17.11.16| 13.02- In occasione della Giornata Internazionale dei diritti dell’infanzia e dell’adolescenza celebrata il 20 novembre, Telefono Azzurro sabato 19 e domenica 20 novembre rinnova il suo appuntamento in più di 700 piazze italiane con l’iniziativa di raccolta fondi e sensibilizzazione “Riaccendi l’Azzurro”.
In Europa, secondo il World Health Organization, si stima siano 18 milioni i bambini vittime di abusi sessuali, 44 milioni i bambini vittime di abusi fisici e 55 milioni coloro che subiscono abusi psicologici. Negli Stati Uniti è frequente che tali tipi di violenze causino la morte del bambino (più di 2 bambini su 100.000), nella quale è coinvolto nel 79% dei casi un genitore.

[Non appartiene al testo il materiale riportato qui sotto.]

(* ===== verification/StringPool.v ===== *)
(** * The string pool: [src/support/data_structure/stringpool.c]

    A contiguous buffer of blocks [u32 length][bytes][\0], a [StrId] being the
    byte offset of a block, and an open-addressed slot table probed linearly.
    [buffer] holds the bytes in use ([len] of them); [cap] is the allocated
    capacity.  A length prefix is read and written little-endian. *)

From S2P Require Import Prelude Interner.

Module StringPool.

#[local] Open Scope N_scope.

Definition POOL_EMPTY : N := 4294967295.
Definition STRINGPOOL_INITIAL_CAP : N := 64 * 1024.

Record StringPool := mkPool {
  buffer : list byte;
  len : N;
  cap : N;
  slots : list N;
  slot_count : N;
  slot_used : N
}.

Definition byte_of (x : N) : byte :=
  match Byte.of_N (x mod 256) with Some b => b | None => x00 end.

(** [memcpy] of a [uint32_t] to and from the buffer. *)
Definition le32 (x : N) : list byte :=
  [byte_of x; byte_of (N.shiftr x 8); byte_of (N.shiftr x 16); byte_of (N.shiftr x 24)].

Definition read_u32 (b : list byte) (off : N) : N :=
  foldr (fun x acc => Byte.to_N x + 256 * acc) 0 (sub_bytes b off 4).

(** The doubling of [pool_reserve]: the new capacity. *)
Fixpoint grow_cap (fuel : nat) (nc need : N) : outcome N :=
  match fuel with
  | O => OutOfFuel
  | S f => if nc <? need then grow_cap f (nc * 2) need else Ret nc
  end.

Definition pool_reserve (need : N) (p : StringPool) : outcome StringPool :=
  if len p + need <=? cap p then Ret p
  else
    let nc := if cap p =? 0 then STRINGPOOL_INITIAL_CAP else cap p in
    let! nc := grow_cap 64 nc (len p + need) in
    Ret (mkPool (buffer p) (len p) nc (slots p) (slot_count p) (slot_used p)).

(** FNV-1a over 32 bits. *)
Definition hash_bytes (s : list byte) : N :=
  foldl (fun h b => u32 (N.lxor h (Byte.to_N b) * 16777619)) 2166136261 s.

(** [existing_len == len && memcmp(existing_str, str, len) == 0]. *)
Definition block_matches (p : StringPool) (id : N) (s : list byte) : bool :=
  (read_u32 (buffer p) id =? u32 (N.of_nat (length s))) &&
  bytes_eqb (sub_bytes (buffer p) (id + 4) (N.of_nat (length s))) s.

Definition slot_at (sl : list N) (i : N) : N := nth (N.to_nat i) sl POOL_EMPTY.

(** The probe of [find_slot]: the slot and the id found there ([POOL_EMPTY] on a
    miss). *)
Fixpoint find_slot_loop (fuel : nat) (p : StringPool) (s : list byte) (mask i : N)
    : outcome (N * N) :=
  match fuel with
  | O => OutOfFuel
  | S f =>
      let id := slot_at (slots p) i in
      if id =? POOL_EMPTY then Ret (i, POOL_EMPTY)
      else if block_matches p id s then Ret (i, id)
      else find_slot_loop f p s mask (N.land (i + 1) mask)
  end.

Definition find_slot (p : StringPool) (s : list byte) (hash : N) : outcome (N * N) :=
  let mask := slot_count p - 1 in
  find_slot_loop (N.to_nat (slot_count p)) p s mask (N.land hash mask).

(** The inner [while] of [slots_resize]: the first empty slot from [j]. *)
Fixpoint first_empty (fuel : nat) (sl : list N) (mask j : N) : outcome N :=
  match fuel with
  | O => OutOfFuel
  | S f =>
      if slot_at sl j =? POOL_EMPTY then Ret j
      else first_empty f sl mask (N.land (j + 1) mask)
  end.

(** One iteration of the rehash loop. *)
Definition rehash_one (buf : list byte) (new_count : N) (sl : list N) (id : N)
    : outcome (list N) :=
  if id =? POOL_EMPTY then Ret sl
  else
    let n := read_u32 buf id in
    let h := hash_bytes (sub_bytes buf (id + 4) n) in
    let mask := new_count - 1 in
    let! j := first_empty (N.to_nat new_count) sl mask (N.land h mask) in
    Ret (<[N.to_nat j := id]> sl).

Fixpoint rehash (buf : list byte) (new_count : N) (old sl : list N)
    : outcome (list N) :=
  match old with
  | [] => Ret sl
  | id :: old =>
      let! sl := rehash_one buf new_count sl id in rehash buf new_count old sl
  end.

(** [new_count >= 16 && (new_count & (new_count - 1)) == 0]. *)
Definition valid_slot_count (n : N) : bool :=
  (16 <=? n) && (N.land n (n - 1) =? 0).

Definition slots_resize (p : StringPool) (new_count : N) : outcome StringPool :=
  let! _ := oassert (valid_slot_count new_count)
              "stringpool: slot_count must be a power of two >= 16" in
  let! sl := rehash (buffer p) new_count (slots p)
               (replicate (N.to_nat new_count) POOL_EMPTY) in
  Ret (mkPool (buffer p) (len p) (cap p) sl new_count (slot_used p)).

Fixpoint reserve_target (fuel : nat) (target needed : N) : outcome N :=
  match fuel with
  | O => OutOfFuel
  | S f => if target * 7 <? needed * 10 then reserve_target f (target * 2) needed
           else Ret target
  end.

Definition pool_reserve_slots (p : StringPool) (expected_more : N) : outcome StringPool :=
  let needed := slot_used p + expected_more in
  let! target := reserve_target 64 16 needed in
  if slot_count p <? target then slots_resize p target else Ret p.

Definition pool_init (initial_slots : N) : outcome StringPool :=
  let! _ := oassert (valid_slot_count initial_slots)
              "pool_init: initial_slots must be a power of two >= 16" in
  Ret (mkPool (le32 0 ++ [x00]) 5 STRINGPOOL_INITIAL_CAP
         (replicate (N.to_nat initial_slots) POOL_EMPTY) initial_slots 0).

(** [pool_intern]; the empty string is [StrId] 0 and leaves the pool alone. *)
Definition pool_intern_c (p : StringPool) (s : list byte) : outcome (StringPool * N) :=
  if (N.of_nat (length s) =? 0) then Ret (p, 0)
  else
    let! p := if slot_count p * 7 <? (slot_used p + 1) * 10
              then slots_resize p (slot_count p * 2) else Ret p in
    let! (slot, existing_id) := find_slot p s (hash_bytes s) in
    if negb (existing_id =? POOL_EMPTY) then Ret (p, existing_id)
    else
      let n := u32 (N.of_nat (length s)) in
      let total := u32 (n + 4 + 1) in
      let offset := u32 (len p) in
      let! p := pool_reserve total p in
      Ret (mkPool (buffer p ++ le32 n ++ s ++ [x00]) (len p + total) (cap p)
             (<[N.to_nat slot := offset]> (slots p)) (slot_count p) (slot_used p + 1),
           offset).

Definition pool_lookup (p : StringPool) (s : list byte) : outcome N :=
  if (N.of_nat (length s) =? 0) then Ret 0
  else if slot_count p =? 0 then Ret 0
  else
    let! (_, existing_id) := find_slot p s (hash_bytes s) in
    Ret (if existing_id =? POOL_EMPTY then 0 else existing_id).

(** [strlen] of the bytes at an offset: the C string [pool_get] returns. *)
Fixpoint c_string (b : list byte) : list byte :=
  match b with
  | [] => []
  | x :: b => if Byte.eqb x x00 then [] else x :: c_string b
  end.

Definition pool_get (p : StringPool) (id : N) : list byte :=
  if id =? 0 then [] else c_string (drop (N.to_nat (id + 4)) (buffer p)).

(** The pool as the interner of the lexer and the parser.  [pool_intern_c] does
    return on the pools they use ([StringPoolFacts.intern_returns]); the fallback
    branch is for the pools outside of it. *)
#[export] Instance pool_interner : Interner StringPool := {
  pool_intern p s := match pool_intern_c p s with Ret r => r | _ => (p, 0) end
}.

(** [pool_init(&pool, 64)]. *)
Definition fresh_pool : StringPool :=
  match pool_init 64 with Ret p => p | _ => mkPool [] 0 0 [] 0 0 end.

End StringPool.
Lemma first_empty_probe n sl f j : slots_pow2 n -> j < n ->
  first_empty f sl (n - 1) j =
    match probe n f (slot_table sl) (fun _ => false) j with
    | None => OutOfFuel
    | Some (i, _) => Ret i
    end.
Proof.
  intros Hn. revert j. induction f as [|f IH]; intros j Hj; [done|]. simpl. unfold slot_table at 1.
  destruct (slot_at sl j =? POOL_EMPTY); [done|]. rewrite next_mask by done. apply IH.
  apply step_lt; lia.
Qed.

Lemma find_slot_probe p s f i : slots_pow2 (slot_count p) -> i < slot_count p ->
  find_slot_loop f p s (slot_count p - 1) i =
    match probe (slot_count p) f (slot_table (slots p)) (fun id => block_matches p id s) i with
    | None => OutOfFuel
    | Some (j, Some id) => Ret (j, id)
    | Some (j, None) => Ret (j, POOL_EMPTY)
    end.
Proof.
  intros Hn. revert i. induction f as [|f IH]; intros i Hi; [done|]. simpl. unfold slot_table at 1.
  destruct (slot_at (slots p) i =? POOL_EMPTY); [done|].
  destruct (block_matches p _ s); [done|]. rewrite next_mask by done. apply IH.
  apply step_lt; lia.
Qed.

Lemma slot_table_insert sl i id : i < N.of_nat (length sl) -> id <> POOL_EMPTY ->
  pointwise_relation N eq (slot_table (<[N.to_nat i := id]> sl)) (upd (slot_table sl) i (Some id)).
Proof.
  intros Hi Hid j. unfold slot_table, upd, slot_at. rewrite !nth_lookup.
  destruct (N.eqb_spec j i) as [->|Hne].
  - rewrite list_lookup_insert_eq by lia. simpl. by rewrite (proj2 (N.eqb_neq _ _) Hid).
  - by rewrite list_lookup_insert_ne by lia.
Qed.

Lemma slot_table_empty n : pointwise_relation N eq (slot_table (replicate n POOL_EMPTY)) (fun _ => None).
Proof.
  intros i. unfold slot_table, slot_at. rewrite nth_lookup.
  destruct (replicate n POOL_EMPTY !! N.to_nat i) eqn:E; [|done].
  by apply lookup_replicate in E as [-> _].
Qed.

Lemma slot_table_some sl i id : slot_table sl i = Some id <-> slot_at sl i = id /\ id <> POOL_EMPTY.
Proof.
  unfold slot_table. destruct (N.eqb_spec (slot_at sl i) POOL_EMPTY) as [E|E].
  - split; [done|]. by intros [<- ?].
  - split; [by intros [= <-]|]. by intros [<- _].
Qed.

Lemma holds_in sl id : holds (N.of_nat (length sl)) (slot_table sl) id <->
  In id sl /\ id <> POOL_EMPTY.
Proof.
  split.
  - intros (j & Hj & Hk). apply slot_table_some in Hk as [<- Hne]. split; [|done].
    apply nth_In. lia.
  - intros [Hin Hne]. apply (In_nth _ _ POOL_EMPTY) in Hin as (n & Hn & He).
    exists (N.of_nat n). split; [lia|]. apply slot_table_some. split; [|done].
    unfold slot_at. by rewrite Nat2N.id.
Qed.

(** ** Tables of offsets *)

(** [sl] has [n] slots, each offset in it is reachable from its home, and it holds
    [k] of them. *)
Record slots_ok (b : list byte) (n : N) (sl : list N) : Prop := {
  so_pow2 : slots_pow2 n;
  so_length : N.of_nat (length sl) = n;
  so_chained : chained n (block_home b n) (slot_table sl);
  so_unique : unique n (slot_table sl)
}.
Lemma layout_loop_outcome f rest s :
  linv rest s -> (length rest < f)%nat -> finishes (layout_loop f s).
Proof.
  revert rest s. induction f as [|f IH]; intros rest s Hl Hf; [lia|]. cbn [layout_loop].
  assert (Hrec : forall rest' s1, rest = held s1 :: rest' -> linv rest' s1 ->
    finishes (layout_loop f s1)).
  { intros rest' s1 -> Hl1. apply (IH rest'); [done|]. simpl in Hf. lia. }
  destruct (token_is_trivia (kind (held s))) eqn:Ht.
  { by apply (consumes_finishes rest), Hrec; apply buffer_trivia_step. }
  destruct (resolve_indent_step rest s Hl) as (s1 & -> & Hl1 & Hh).
  cbn beta iota delta [obind]. rewrite <- Hh in Ht. clear Hl Hh s.
  destruct (kind_eqb (kind (held s1)) SK_EOF) eqn:E1.
  { left. eexists. split; [reflexivity|]. apply kind_eqb_eq in E1.
    by apply (at_eof_laid_out rest). }
  assert (Hk : real_kind (kind (held s1)) = true).
  { destruct (li_held _ _ Hl1) as [[Hk _]|[Hk _]]; [done|by rewrite Hk in E1]. }
  destruct (kind_eqb (kind (held s1)) SK_LEX_ERROR) eqn:E2.
  - apply kind_eqb_eq in E2.
    apply (consumes_finishes rest (Ret (note_prev (emit_real s1)))); [|done].
    left. eexists. split; [reflexivity|].
    pose proof (emit_plain_pinv rest [] s1 Hl1 Hk Ht) as Hp. rewrite E2 in Hp.
    specialize (Hp eq_refl eq_refl (or_introl eq_refl)).
    unfold emitted in Hp. rewrite app_nil_r in Hp. exact Hp.
  - apply (consumes_finishes rest); [|done]. apply (reexamine_consumes rest); [done..|].
    unfold reexamine_fuel. destruct (newline_seen s1); lia.
Qed.

End Machine.

(** ** The whole pass *)

Section Stream.
Context {P : Type} `{!Interner P}.

(** Pulling a token leaves the source alone. *)
Lemma lex_next_source (l : LexCursor P) t l1 :
  wf l -> eof_emitted l = false -> lex_next l = Ret (t, l1) ->
  source l1 = source l /\ source_len l1 = source_len l /\
  (kind t <> SK_EOF -> wf l1 /\ eof_emitted l1 = false).
Proof.
  intros W E En. destruct (N.lt_ge_cases (pos l) (source_len l)) as [Hlt|Hge].
  - destruct (lex_next_real l W E Hlt)
      as (t1 & l2 & E1 & W1 & (HS & HL & _) & He1 & _).
    rewrite En in E1. injection E1 as <- <-. done.
  - unfold lex_next in En. rewrite E, (proj2 (N.leb_le _ _) Hge) in En.
    injection En as <- <-. done.
Qed.

Lemma yields_source (l : LexCursor P) ts l' :
  yields l ts l' -> wf l -> eof_emitted l = false -> source_len l' = source_len l.
Proof.
  induction 1 as [l t l' E Hk|l t l1 ts l' E Hk Hy IH]; intros W He;
    destruct (lex_next_source _ _ _ W He E) as (_ & HL & Hn); [done|].
  destruct (Hn Hk). rewrite IH; done.
Qed.

(** The state before the first token is pulled. *)
Lemma begin_pinv src (pl : P) ts l' :
  wf (lex_begin src pl) -> streamed (lex_begin src pl) ts l' ->
  let all := ts ++ [mkToken SK_EOF STR_ID_NONE (N.of_nat (length src)) (N.of_nat (length src))] in
  pinv (bom_len src) all l' all
    (mkLayout (lex_begin src pl) [] [] (mkFrame 1 FRAME_ROOT) SK_EOF (bom_len src) false 0 []
       zero_token).
Proof.
  intros W [Y T R Len Ls _ _]. destruct (lex_begin_pos src pl) as [Hpos Hl0].
  split; [split|..]; cbn [lc out_tokens frames current prev_kind prev_byte_end newline_seen
    line_cur trivia_buf]; rewrite ?Hl0, ?Hpos; try done.
  - by repeat constructor.
  - split; [simpl; lia|]. simpl. lia.
  - constructor; [lia|constructor].
  - constructor.
Qed.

In Italia, solo nell’ultimo anno, le linee di Telefono Azzurro hanno gestito, in media, quasi 4 casi al giorno per episodi di violenza e abuso (in totale, il 35,3% delle segnalazioni). Richieste di ascolto e di aiuto che per il 41,2% hanno riguardato bambini dagli 0 ai 10 anni, nel 32,1% preadolescenti (11-14 anni) e nel 26,8% adolescenti (15-17 anni). Il 26,4% dei casi ha riguardato, inoltre, episodi di abuso psicologico, il 26,2% abuso fisico e il 10,6% abuso sessuale.
“La violenza, gli abusi e lo sfruttamento dei minori sono drammi silenziosi ancora troppo diffusi nel nostro Paese”, ha dichiarato Ernesto Caffo, Presidente di Telefono Azzurro e docente di Neuropsichiatria Infantile, “I dati che abbiamo a disposizione rappresentano una sottostima del fenomeno: è ancora molto alto il numero dei casi che restano sommersi, ossia che non vengono denunciati. Per combattere questo fenomeno le vittime devono essere aiutate a parlare, a superare timore e vergogna, genitori e insegnanti devono essere formati a riconoscere correttamente i fattori di rischio e i primi segnali di un disagio. Per fare questo, Telefono Azzurro si impegna quotidianamente con le linee d’ascolto, nelle scuole e anche sulla rete, con strumenti come la chat che consentono di intercettare e prevenire situazioni di disagio o pericolo”.